Stored entries:
_ _ _ _ _

(* ===== verification/StateSample.v ===== *)
(** * Concrete states: instances of the interfaces of third-party crates, the
    witnesses of the global-state theorems, and two behaviours of combined
    effects that differ from what was executed. *)

From S2P Require Import Prelude Bytesrepr Hashing KeyTypes Trie TrieStore TrieInv TrieRead TrieProof TrieWrite TrieProps TrieKeys TrieSync Values PublicKeys Account Contracts AuctionData StoredValue Transform TrackingCopy TrackingSim GlobalState.
Local Open Scope nat_scope.

(** ** Instances *)

(** Keys that are just their bytes. *)
Record plain_key (n : nat) := MkPlainKey { plain_bytes : bytes; plain_length : (length plain_bytes =? n) = true }.
Arguments plain_bytes {n} _.

Lemma plain_key_ext n (a b : plain_key n) : plain_bytes a = plain_bytes b -> a = b.
Proof.
  destruct a as [x px], b as [y py]. cbn. intros <-. f_equal.
  apply (Eqdep_dec.UIP_dec Bool.bool_dec).
Qed.
Definition plain_parse (n : nat) (bs : bytes) : option (plain_key n) :=
  match bool_dec (length bs =? n) true with left p => Some (MkPlainKey n bs p) | right _ => None end.
Lemma plain_parse_bytes n (k : plain_key n) : plain_parse n (plain_bytes k) = Some k.
Proof.
  unfold plain_parse. destruct (bool_dec _ _) as [p|np]; [f_equal; by apply plain_key_ext|].
  destruct k as [b p]. by destruct np.
Qed.
#[export] Instance plain_key_eq_dec n : EqDecision (plain_key n).
Proof.
  intros a b. destruct (decide (plain_bytes a = plain_bytes b)) as [E|E].
  - left. by apply plain_key_ext.
  - right. congruence.
Defined.

Definition plain_crates : KeyCrates.
Proof.
  refine {| ed25519_key := plain_key ED25519_LENGTH; ed25519_eq_dec := plain_key_eq_dec _;
    ed25519_from_bytes := plain_parse ED25519_LENGTH; ed25519_as_bytes := plain_bytes;
    ed25519_parse := plain_parse_bytes _;
    secp256k1_key := plain_key SECP256K1_LENGTH; secp256k1_eq_dec := plain_key_eq_dec _;
    secp256k1_from_bytes := plain_parse SECP256K1_LENGTH; secp256k1_to_bytes := plain_bytes;
    secp256k1_parse := plain_parse_bytes _ |}.
  - intros [b p]. by apply Nat.eqb_eq.
  - intros [b p]. by apply Nat.eqb_eq.
Defined.

(** A linked hash map that is the list of its entries. *)
Definition list_lhm (K V : Type) `{EqDecision K} : LinkedHashMap K V.
Proof.
  refine {| lhm := list (K * V); lhm_entries l := l; lhm_new := [];
    lhm_insert l k v := assoc_remove k l ++ [(k, v)];
    lhm_get_refresh l k :=
      match assoc_get k l with Some v => (Some v, assoc_remove k l ++ [(k, v)]) | None => (None, l) end;
    lhm_pop_front l := match l with [] => (None, []) | e :: l => (Some e, l) end |}.
  - done.
  - done.
  - intros l k. by destruct (assoc_get k l).
  - by intros [|e l].
Defined.

Definition sample_sizes : SizeOf := {| size_of_Key := 40; size_of_StoredValue := 200 |}.

Module StateSample.
#[local] Existing Instances wide_checksum plain_crates list_lhm sample_sizes.

Definition cell (n : Z) : Key := KeyURef (MkURef (MkArray (le_split 32 n)) NONE).
Definition u512 (z : Z) : StoredValue := stored_int TU512 z.
Definition u64v (z : Z) : StoredValue := stored_int TU64 z.
Definition i32v (z : Z) : StoredValue := stored_int TI32 z.

(** The empty state and one with a [U512] and a [U64]. *)
Definition empty_bytes : bytes :=
  match to_bytes (Node PointerBlock_new : Trie Key StoredValue) with Ok b => b | _ => [] end.
Definition empty_root : Digest := hash empty_bytes.
Definition empty_store : store := {[empty_root := empty_bytes]}.
Definition start_writes : list (Key * StoredValue) := [(cell 1, u512 100); (cell 2, u64v 10)].
Definition start : store * Digest := ok_value (empty_store, empty_root) (write_list empty_store empty_root start_writes).
Definition start_map : gmap Key StoredValue := insert_list ∅ start_writes.

Lemma state_nodes_fit : nodes_fit_chunk.
Proof. unfold nodes_fit_chunk. vm_compute. lia. Qed.

Lemma empty_state_rooted : rooted empty_store empty_root (∅ : gmap Key StoredValue).
Proof.
  destruct (empty_trie_rooted (K:=Key) (V:=StoredValue) state_nodes_fit) as (h & bs & Hh & Hb & R).
  unfold empty_store, empty_root, empty_bytes. rewrite Hb.
  unfold create_hashed_empty_trie in Hh. rewrite (bind_eq _ _ _ Hb) in Hh.
  by injection Hh as ->.
Qed.

Lemma cell_valid n : valid (cell n).
Proof. split; [apply length_le_split|by split]. Qed.

Lemma stored_int_valid X z : in_int X z -> valid (stored_int X z).
Proof. intros Hz. destruct (stored_int_eq X z Hz) as (v & _ & -> & Hv & _). exact Hv. Qed.

Lemma int_entry_ok n X z : in_int X z ->
  (StoredValue_serialized_length (stored_int X z) <= 100)%nat -> entry_ok (cell n, stored_int X z).
Proof.
  intros Hz Hl. split; [apply cell_valid|split; [by apply stored_int_valid|]].
  change (Z.of_nat (1 + (34 + StoredValue_serialized_length (stored_int X z))) <= u32_max)%Z.
  unfold u32_max, uint_max. lia.
Qed.

Lemma start_ok : Forall entry_ok start_writes.
Proof.
  apply Forall_cons; split; [|apply Forall_singleton]; apply int_entry_ok; try (split; vm_compute; done); vm_compute; lia.
Qed.

Lemma start_rooted : rooted start.1 start.2 start_map.
Proof.
  assert (writes_apart empty_store empty_root start_writes) as Ha
    by (apply writes_apartb_spec; vm_compute; reflexivity).
  destruct (write_list_rooted start_writes _ _ ∅ empty_state_rooted start_ok Ha) as (s & r & E & _ & R).
  unfold start. by rewrite E.
Qed.

(** ** Witnesses *)

Lemma keys_with_prefix_exact_witness :
  exists n l, (forall fuel, n <= fuel ->
      keys_with_prefix (V:=StoredValue) fuel start.1 start.2 [KeyTag_u8 TagURef] = Ok l) /\
    NoDup l /\ cell 1 ∈ l /\ cell 2 ∈ l.
Proof.
  destruct (keys_with_prefix_exact start.1 start.2 start_map [KeyTag_u8 TagURef] start_rooted) as (n & l & E & N & M).
  exists n, l. split; [exact E|]. split; [exact N|].
  split; apply M; (split; [apply (bool_decide_eq_true_1 _); vm_compute; reflexivity|apply key_path_tag; [apply cell_valid|vm_compute; reflexivity]]).
Defined.

Lemma missing_trie_keys_exact_witness :
  exists l, missing_trie_keys (K:=Key) (V:=StoredValue) ∅ [start.2] ∅ = Ok l /\ start.2 ∈ l.
Proof.
  destruct (missing_trie_keys_exact (K:=Key) (V:=StoredValue) ∅ [start.2] ∅) as (l & E & _ & M).
  exists l. split; [exact E|]. apply M. split; [|split].
  - apply reachable_start. by left.
  - apply not_elem_of_empty.
  - unfold lacks. by rewrite lookup_empty.
Defined.

Lemma nothing_missing_is_complete_witness :
  missing_trie_keys (K:=Key) (V:=StoredValue) start.1 [start.2] ∅ = Ok [] /\ rooted start.1 start.2 start_map.
Proof.
  assert (missing_trie_keys (K:=Key) (V:=StoredValue) start.1 [start.2] ∅ = Ok []) as E by (vm_compute; reflexivity).
  split; [exact E|].
  apply (nothing_missing_is_complete start.1 start.1 start.2 start_map E start_rooted).
  intros h bs bs0 E1 E2. rewrite E1 in E2. injection E2 as <-. reflexivity.
Defined.

Definition sample_ops : list TcOp :=
  [OpRead (cell 1); OpAdd (cell 1) (u512 5); OpWrite (cell 3) (u512 7); OpAdd (cell 1) (u512 6); OpKeys TagURef].

Lemma sample_ops_valid : Forall op_valid sample_ops.
Proof. repeat constructor; apply cell_valid. Qed.


Definition commit_ops : list TcOp :=
  [OpRead (cell 1); OpAdd (cell 1) (u512 5); OpWrite (cell 3) (u512 7); OpAdd (cell 1) (u512 6)].
Definition commit_map : gmap Key StoredValue := <[cell 3 := u512 7]> (<[cell 1 := u512 111]> start_map).
Definition commit_effects : list (Key * Transform) := [(cell 1, AddUInt512 11); (cell 3, Write (u512 7))].

(** The journal of the operations does not depend on the fuel of the key iterator. *)
Definition journal_of {A} (r : res Error (A * TrackingCopy (E:=Error))) : list (Key * Transform) :=
  match r with Ok (_, tc) => journal tc | _ => [] end.

Lemma commit_journal fuel :
  journal_of (run_ops tc_step commit_ops (TrackingCopy_new (state_view fuel start.1 start.2))) =
  [(cell 1, Identity); (cell 1, AddUInt512 5); (cell 3, Write (u512 7)); (cell 1, AddUInt512 6)].
Proof. apply (bool_decide_eq_true_1 _). vm_compute. reflexivity. Qed.

Lemma commit_map_ok k v : commit_map !! k = Some v -> entry_ok (k, v).
Proof.
  unfold commit_map. intros [[<- <-]|[_ [[<- <-]|[_ Hs]]%lookup_insert_Some]]%lookup_insert_Some.
  1-2: apply int_entry_ok; [split; vm_compute; done|vm_compute; lia].
  assert (forall l (m : gmap Key StoredValue), insert_list m l !! k = Some v ->
    (k, v) ∈ l \/ m !! k = Some v) as L.
  { induction l as [|[k' v'] l IH]; intros m; cbn; [tauto|]. intros [?|[[<- <-]|[_ ?]]%lookup_insert_Some]%IH.
    - left. by right.
    - left. by left.
    - by right. }
  destruct (L _ _ Hs) as [Hin|?]; [|done]. pose proof start_ok as F. rewrite Forall_forall in F. by apply F.
Qed.


(** ** Combined effects *)

(** A run over the sample state, and the state after its effects are committed. *)
Definition sample_copy : TrackingCopy (E:=Error) := TrackingCopy_new (state_view 100 start.1 start.2).
Definition ran (ops : list TcOp) : list TcOut * TrackingCopy (E:=Error) :=
  ok_value ([], sample_copy) (run_ops tc_step ops sample_copy).
Definition committed (ops : list TcOp) : store * Digest :=
  ok_value start (commit start.1 start.2 (map_to_list (effect (ran ops).2))).

Lemma ran_eq ops outs :
  is_ok (run_ops tc_step ops sample_copy) = true -> bool_decide ((ran ops).1 = outs) = true ->
  run_ops tc_step ops sample_copy = Ok (outs, (ran ops).2).
Proof.
  intros E%(ok_value_eq ([], sample_copy)) Eo%bool_decide_eq_true. rewrite E. fold (ran ops).
  by destruct (ran ops); cbn in *; subst.
Qed.

Lemma committed_eq ops :
  is_ok (commit start.1 start.2 (map_to_list (effect (ran ops).2))) = true ->
  commit start.1 start.2 (map_to_list (effect (ran ops).2)) = Ok ((committed ops).1, (committed ops).2).
Proof. intros E%(ok_value_eq start). rewrite E at 1. fold (committed ops). f_equal. apply surjective_pairing. Qed.

Definition truncating_ops : list TcOp :=
  [OpAdd (cell 2) (u64v (2 ^ 40)); OpAdd (cell 2) (i32v 0); OpRead (cell 2)].
Definition mixed_ops : list TcOp :=
  [OpAdd (cell 1) (stored_int TU128 1); OpAdd (cell 1) (u512 1); OpRead (cell 1)].



End StateSample.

_ _ _ _ _

_Problem to work on_
Give back, word for word, only the lines above from the line holding "unfold empty_store, empty_root, empty_bytes." to the line holding "Proof. intros Hz.", both included.

_Response box_
  unfold empty_store, empty_root, empty_bytes. rewrite Hb.
  unfold create_hashed_empty_trie in Hh. rewrite (bind_eq _ _ _ Hb) in Hh.
  by injection Hh as ->.
Qed.

Lemma cell_valid n : valid (cell n).
Proof. split; [apply length_le_split|by split]. Qed.

Lemma stored_int_valid X z : in_int X z -> valid (stored_int X z).
Proof. intros Hz. destruct (stored_int_eq X z Hz) as (v & _ & -> & Hv & _). exact Hv. Qed.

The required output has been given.